(* ===== verification/Store.v ===== *)
(** * The Raft-backed store ([internal/metastore/store.go])

    Configuration checks, start-up and clean-up, the read-readiness gate, and
    proposals.  hashicorp/raft and its stores are third-party: their outcomes are
    inputs.  [ServeReady] reads five counters and the log at different instants,
    so each read is a separate input; the theorems relate the reads to one
    another, never assume they are simultaneous. *)

From S2P Require Import Prelude View Fsm.
Local Open Scope Z_scope.

(** ** Configuration *)

Record Peer := MkPeer { peer_NodeID : string; peer_Address : string }.

Record StoreConfig := MkStoreConfig {
  sc_NodeID : string; sc_BindAddress : string; sc_Peers : list Peer; sc_DataDir : string;
  sc_HeartbeatTimeout : Z; sc_ElectionTimeout : Z; sc_LeaderLeaseTimeout : Z;
  sc_SnapshotThreshold : Z; sc_ApplyTimeout : Z
}.

Inductive store_problem :=
| SNodeIDEmpty | SBindAddressEmpty | SPeersEmpty | SPeerIncomplete | SPeerDuplicate (id : string)
| SNotInPeers | STimeoutsNotPositive | SLeaseExceedsHeartbeat | SApplyTimeoutNotPositive.

#[export] Instance store_problem_eq_dec : EqDecision store_problem.
Proof. solve_decision. Defined.

(** The peer loop: problems so far, IDs seen, whether this replica was found. *)
Definition peer_step (self : string) (acc : list store_problem * gset string * bool) (p : Peer)
    : list store_problem * gset string * bool :=
  let '(problems, seen, found) := acc in
  if bool_decide (peer_NodeID p = "" ∨ peer_Address p = "")
  then (problems ++ [SPeerIncomplete], seen, found)
  else
    (if bool_decide (peer_NodeID p ∈ seen) then problems ++ [SPeerDuplicate (peer_NodeID p)] else problems,
     {[peer_NodeID p]} ∪ seen,
     found || bool_decide (peer_NodeID p = self)).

## Exercise prompt
From the first line of the data above to the line containing "so each read", repeat everything exactly and add nothing.

## Answer for the task
(* ===== verification/Store.v ===== *)
(** * The Raft-backed store ([internal/metastore/store.go])

    Configuration checks, start-up and clean-up, the read-readiness gate, and
    proposals.  hashicorp/raft and its stores are third-party: their outcomes are
    inputs.  [ServeReady] reads five counters and the log at different instants,
    so each read is a separate input; the theorems relate the reads to one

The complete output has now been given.